Anvertraute Kinder 1. Lesung: 1 Joh 1,5-2,2|Evangelium: Mt 2,13-18
Der sogenannte Kindermord von Betlehem ist historisch betrachtet nicht gesichert. König Herodes litt allerdings unter einem Verfolgungswahn. Sogar die liebsten Menschen in seinem familiären Umfeld ließ er ermorden: seine Lieblingsfrau Marianne, dazu einen Bruder und einen Sohn. Eine Tragik dabei: diesen Menschen widmete er jeweils einen Turm in der Zitadelle in Jerusalem. Die Reste dieser Türme sind heute noch zu sehen. Im Wissen, wenn er stirbt, wird niemand trauern, ordnete er mit Befehl an, dass bei seinem Tod 20 000 Menschen zu ermorden seien, damit im Land Trauer herrsche. Dieser Befehl kam nicht zur Ausführung.
Matthäus dürfte mit der Ermordung der Kinder diesen atmosphärischen Hintergrund aufgegriffen und zum Thema von unschuldigem Leid und Tod gemacht haben. Solch sinnloses Leiden und Morden wirft viele Fragen auf. Wirft auch Fragen zum Gottesverständnis auf: Was lässt Gott zu? Was hat es auf sich, dass Kinder unschuldig wegen Jesus sterben müssen?
Diese hoch aktuellen, menschlichen Fragen können wir nicht bis ins letzte verstehen oder beantworten. Mit seinem Evangelium schreibt Matthäus, wie wir sehen werden, gegen dieses sinnlose Leid an.

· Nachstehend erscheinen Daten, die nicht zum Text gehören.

(* ===== verification/GroupSetPass.v ===== *)
(** What a reconcile of a RoleBasedGroupSet does (GroupSet.v): the groups it touches,
    whatever the API server answers; and against a server that does what it is asked,
    keeping the groups by name while nobody else writes, one reconcile makes the groups
    what the set describes and the next one writes none. *)
From Stdlib Require Import ZArith Lia Bool Ascii String.
From stdpp Require Import base tactics list strings gmap sets numbers fin_maps.
From S2P Require Import Prelude GoStrings Types Conditions GroupTypes Effects Revisions Owners Requests GroupSet.
From S2P Require Import GroupSetTemplate.

(** The number of a group, when its label has one. *)
Definition number (g : RoleBasedGroup) : option Z :=
  match om_Labels (rbg_meta g) !! GroupSetIndexLabelKey with
  | Some s => match Atoi s with Ok i => Some i | Err _ => None end
  | None => None
  end.

(** * What a reconcile asks for *)

Section pass.
Context `{SortSlice} {ENV : SetEnv} (set : RoleBasedGroupSet) (items : list RoleBasedGroup).

Definition listed_own (x : RoleBasedGroup) : Prop := x ∈ items /\ isOwnedOrAdoptable set x = true.

(** [x] is an orphan that the set adopts as [adopted]. *)
Definition adoption (x adopted : RoleBasedGroup) : Prop :=
  listed_own x /\ GetControllerOf (rbg_meta x) = None /\ controlled set x = Ok adopted.

(** [g] is the listed group of number [i], or what the server stored when it was adopted. *)
Definition numbered_group (i : Z) (g : RoleBasedGroup) : Prop :=
  exists x, listed_own x /\ number x = Some i /\
    (g = x \/ exists adopted t, adoption x adopted /\ se_update_group t adopted = Ok g).

Definition read_call (c : set_call) : Prop :=
  match c with CallGetSet _ _ | CallListGroups _ _ | CallGetGroup _ _ => True | _ => False end.

Definition pass_call (c : set_call) : Prop :=
  match c with
  | CallCreateGroup g => exists desired i, rbgs_Replicas set = Some desired /\ 0 <= i < desired /\
      controlled set (newRBGForSet set i) = Ok g /\
      (forall x, listed_own x -> number x = Some i -> GetControllerOf (rbg_meta x) = None)
  | CallUpdateGroup g => (exists x, adoption x g) \/ (exists latest, g = updated_group set latest)
  | CallDeleteGroup g =>
      listed_own g /\ number g = None \/
      (exists desired i, rbgs_Replicas set = Some desired /\ desired <= i /\ numbered_group i g)
  | CallUpdateSetStatus s => exists st latest, s = rbgs_with_status st latest
  | _ => True
  end.

Lemma read_pass c : read_call c -> pass_call c.
Proof. by destruct c. Qed.

(** What [classify] has found so far. *)
Definition classified (seen : RoleBasedGroup -> Prop) (existing : gmap Z RoleBasedGroup) (bad : list RoleBasedGroup) : Prop :=
  (forall i g, existing !! i = Some g -> numbered_group i g) /\
  (forall g, g ∈ bad -> listed_own g /\ number g = None) /\
  (forall x i, seen x -> listed_own x -> number x = Some i -> GetControllerOf (rbg_meta x) <> None -> is_Some (existing !! i)).

Lemma classify_spec l existing bad w r w' (seen : RoleBasedGroup -> Prop) :
  (forall x, x ∈ l -> x ∈ items) -> classified seen existing bad ->
  classify set l existing bad w = (r, w') ->
  only w_trace pass_call w w' /\
  match r with Ok (existing', bad') => classified (fun x => seen x \/ x ∈ l) existing' bad' | Err _ => True end.
Proof.
  revert existing bad w seen. induction l as [|g l IH]; intros existing bad w seen Hl Hc; cbn [classify].
  - intros [-> ->]%ret_inv. split; [apply only_refl|]. destruct Hc as (He & Hb & Hs). split; [done|]. split; [done|].
    intros x i [Hx|Hx%elem_of_nil] Hown Hi Hctl; [|done]. by eapply Hs.
  - assert (g ∈ items) as Hg by (apply Hl; by left).
    assert (forall x, x ∈ l -> x ∈ items) as Hl' by (intros x Hx; apply Hl; by right).
    (* the recursive call, once the head is accounted for *)
    assert (forall existing' bad' w1, classified (fun x => seen x \/ x = g) existing' bad' ->
      classify set l existing' bad' w1 = (r, w') ->
      only w_trace pass_call w1 w' /\
      match r with Ok (e', b') => classified (fun x => seen x \/ x ∈ g :: l) e' b' | Err _ => True end) as Hrec.
    { intros ex' b' w1 Hc' Hr. destruct (IH _ _ _ _ Hl' Hc' Hr) as [Ho Hres]. split; [done|].
      destruct r as [[e1 b1]|]; [|done]. destruct Hres as (? & ? & Hs). split; [done|]. split; [done|].
      intros x i Hx. apply Hs. rewrite elem_of_cons in Hx. tauto. }
    clear IH. destruct Hc as (He & Hb & Hs).
    destruct (isOwnedOrAdoptable set g) eqn:Hown; cbn [negb].
    2: { apply Hrec. split; [done|]. split; [done|]. intros x i [Hx| ->]; [by apply Hs|]. intros [_ Ho]. congruence. }
    assert (listed_own g) as Hlo by done.
    assert (number g = None -> classified (fun x => seen x \/ x = g) existing (bad ++ [g])) as Hbad.
    { intros Hn. split; [done|]. split; [by intros x [Hx| ->]%elem_of_snoc; [apply Hb|]|].
      intros x i [Hx| ->] Hx' Hi; [by eapply Hs|]. congruence. }
    assert (forall i g', numbered_group i g' -> number g = Some i ->
      classified (fun x => seen x \/ x = g) (<[i := g']> existing) bad) as Hnum.
    { intros i g' Hg' Hi. split; [|split; [done|]].
      - intros j x [[<- <-]|[_ Hx]]%lookup_insert_Some; [done|by apply He].
      - intros x j Hx Hx' Hj Hctl. destruct (decide (j = i)) as [->|Hne]; [by rewrite lookup_insert_eq|].
        rewrite lookup_insert_ne by done. destruct Hx as [Hx| ->]; [by eapply Hs|]. congruence. }
    unfold number in Hbad, Hnum.
    destruct (om_Labels (rbg_meta g) !! GroupSetIndexLabelKey) as [s|] eqn:Hlab; [|by apply Hrec, Hbad].
    destruct (Atoi s) as [index|e] eqn:Hat; [|by apply Hrec, Hbad].
    assert (number g = Some index) as Hgi by (unfold number; by rewrite Hlab, Hat).
    destruct (GetControllerOf (rbg_meta g)) as [ref|] eqn:Hctl.
    { apply Hrec, Hnum; [|done]. exists g. auto. }
    destruct (controlled set g) as [adopted|e] eqn:Had; [|intros [= <- <-]; split; [apply only_refl|done]].
    assert (adoption g adopted) as Ha by done.
    intros [(e & Hx & ->)|(x & w1 & Hx & Hr)]%bind_inv; unfold outcome in Hx;
      apply attempt_inv in Hx as (y & w2 & Hu & [Hy ->]%ret_inv); [done|]. injection Hy as ->.
    pose proof (request_eq _ _ _ _ _ Hu) as [Hans _].
    assert (only w_trace pass_call w w2) as Ho.
    { eapply (calls_ask pass_call); [|exact Hu]. left. by exists g. }
    assert (only w_trace pass_call w2 w' /\
      match r with Ok (e', b') => classified (fun x => seen x \/ x ∈ g :: l) e' b' | Err _ => True end) as [Ho' Hres].
    { destruct y as [stored|e].
      - eapply Hrec; [|exact Hr]. apply Hnum; [|done]. exists g. split; [done|]. split; [done|]. right. eauto.
      - destruct (IsNotFound e); [|injection Hr as <- <-; split; [apply only_refl|done]].
        eapply Hrec; [|exact Hr]. split; [done|]. split; [done|]. intros x i [Hx| ->]; [by apply Hs|]. congruence. }
    split; [by eapply only_trans|done].
Qed.

#[local] Hint Extern 1 (calls _ _ (request _ _)) => (apply calls_ask; cbn; eauto) : calls.
#[local] Hint Extern 2 (calls _ _ _) =>
  (progress unfold GetSet, ListGroups, GetGroup, CreateGroup, UpdateGroup, DeleteGroup, UpdateSetStatus;
   apply calls_ask; cbn; eauto) : calls.

Lemma calls_updateStatus l : calls w_trace pass_call (updateStatus set l).
Proof.
  unfold updateStatus. destruct (rbgs_Replicas set); [|apply calls_fail]. apply calls_bind; [apply calls_clock|intros now].
  case_bool_decide; [apply calls_ret|]. calling.
Qed.

Lemma calls_reconcile_groups desired existing bad :
  rbgs_Replicas set = Some desired -> classified (fun x => x ∈ items) existing bad ->
  calls w_trace pass_call (reconcile_groups set desired existing bad).
Proof.
  intros Hd (He & Hb & Hs). unfold reconcile_groups. apply calls_bind; [|intros _; apply calls_bind; [|intros _]].
  - assert (calls w_trace pass_call (scaleDown (bad ++ beyond desired (se_range 0 existing)))) as Hc.
    { unfold scaleDown. apply calls_bind; [|intros; apply calls_fail_all]. apply calls_collect. intros g Hg.
      unfold delete_one. apply calls_bind; [|intros; apply calls_ret]. apply calls_outcome, calls_ask. cbn [pass_call].
      apply elem_of_app in Hg as [Hg|Hg]; [left; by apply Hb|right]. unfold beyond in Hg.
      apply list_elem_of_fmap in Hg as ([i x] & -> & Hi). apply list_elem_of_In, filter_In in Hi as [Hi Hge%Z.leb_le].
      apply list_elem_of_In in Hi. rewrite se_range_perm in Hi. apply elem_of_map_to_list in Hi. eauto 6. }
    by destruct (bad ++ _); [apply calls_ret|].
  - destruct (to_update _ _ _) as [|u us]; [apply calls_ret|]. unfold updateExistingRBGs.
    apply calls_bind; [|intros; apply calls_fail_all]. apply calls_collect. intros g _. unfold update_one.
    apply calls_bind; [|intros; apply calls_ret]. apply calls_outcome, calls_RetryOnConflict.
    apply calls_bind; [by apply calls_ask|]. intros latest. apply calls_ask. right. by exists latest.
  - assert (calls w_trace pass_call (scaleUp set (map (newRBGForSet set) (missing_indices desired existing)))) as Hc.
    { unfold scaleUp. apply calls_bind; [|intros; apply calls_fail_all]. apply calls_collect. intros g Hg.
      apply list_elem_of_fmap in Hg as (i & -> & Hi). apply list_elem_of_In, filter_In in Hi as [Hi Hn].
      apply list_elem_of_In, elem_of_seqZ in Hi. apply bool_decide_eq_true in Hn.
      unfold create_one. destruct (controlled set (newRBGForSet set i)) as [owned|e] eqn:Ho; [|apply calls_ret].
      apply calls_bind; [by apply calls_outcome, calls_ask|]. intros [got|e]; [apply calls_ret|].
      apply calls_bind; [|intros; apply calls_ret]. apply calls_outcome, calls_ask.
      exists desired, i. split; [done|]. split; [lia|]. split; [done|].
      intros x Hx Hxi. destruct (GetControllerOf (rbg_meta x)) eqn:Hctl; [|done]. exfalso.
      destruct (Hs x i) as [y Hy]; [by destruct Hx|done|done|by rewrite Hctl|]. congruence. }
    by destruct (map _ _); [apply calls_ret|].
Qed.
End pass.

Lemma calls_reconcile_set `{SortSlice} {ENV : SetEnv} set items w r w' :
  se_list_groups (w_trace w) (rbgs_Namespace set) (rbgs_Name set) = Ok items ->
  reconcile_set set w = (r, w') -> only w_trace (pass_call set items) w w'.
Proof.
  intros Hl. unfold reconcile_set. intros [(e & Hx & ->)|(x & w1 & Hx & Hr)]%bind_inv;
    pose proof (request_eq _ _ _ _ _ Hx) as [Hans _]; rewrite Hl in Hans; [done|]. injection Hans as ->.
  eapply only_trans; [by eapply calls_ask; [|exact Hx]|].
  assert (classified set items (fun _ => False) ∅ []) as Hc.
  { split; [done|]. split; [by intros ? ?%elem_of_nil|done]. }
  apply bind_inv in Hr as [(e & He & ->)|([existing bad] & w2 & He & Hr)];
    apply (classify_spec set items) with (seen := fun _ => False) in He as [Ho Hres]; try done.
  eapply only_trans; [exact Ho|]. destruct (rbgs_Replicas set) as [desired|] eqn:Hd.
  2: { injection Hr as <- <-. apply only_refl. }
  revert Hr. apply calls_bind; [|intros _; apply calls_bind; [by apply calls_ask|intros; apply calls_updateStatus]].
  apply calls_reconcile_groups; [done|]. destruct Hres as (? & ? & Hs). split; [done|]. split; [done|].
  intros y i Hy. apply Hs. by right.
Qed.

(** C23: A reconcile touches only what is the set's: it deletes listed groups that it owns
    and that have no number or one beyond the replicas, adopts listed orphans, writes
    template over the groups it updates, and creates a group for a number only when
    it controls none of that number. *)
Theorem Reconcile_touches_own `{SortSlice} {ENV : SetEnv} ns name set items w r w' :
  se_get_set (w_trace w) ns name = Ok set ->
  se_list_groups (CallGetSet ns name :: w_trace w) (rbgs_Namespace set) (rbgs_Name set) = Ok items ->
  Reconcile ns name w = (r, w') -> only w_trace (pass_call set items) w w'.
Proof.
  intros Hget Hlist. unfold Reconcile. intros [(e & Hx & ->)|(x & w1 & Hx & Hr)]%bind_inv; unfold outcome in Hx;
    apply attempt_inv in Hx as (y & w2 & Hg & [Hy ->]%ret_inv); [done|]. injection Hy as ->.
  pose proof (request_eq _ _ _ _ _ Hg) as [-> Ht]. rewrite Hget in *.
  eapply only_trans; [by eapply calls_ask; [|exact Hg]|].
  case_bool_decide; [injection Hr as <- <-; apply only_refl|]. eapply calls_reconcile_set; [|exact Hr].
  by rewrite Ht.
Qed.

Was sind denn die möglichen Motive für diesen Kindermord? Ohne Vollständigkeit zu beanspruchen, möchte ich auf einige hinweisen:
Herodes fürchtet um seine Macht. Die Sterndeuter haben von einem neugeborenen König gesprochen. Er leidet unter Verfolgungswahn und er fürchtet, mit dem Kind wächst ein Kontrahent heran und wird ihm das Königtum streitig machen. Menschenleben – Kinder – werden skrupellos aufs Spiel gesetzt, um eine mögliche Konkurrenz zu verhindern.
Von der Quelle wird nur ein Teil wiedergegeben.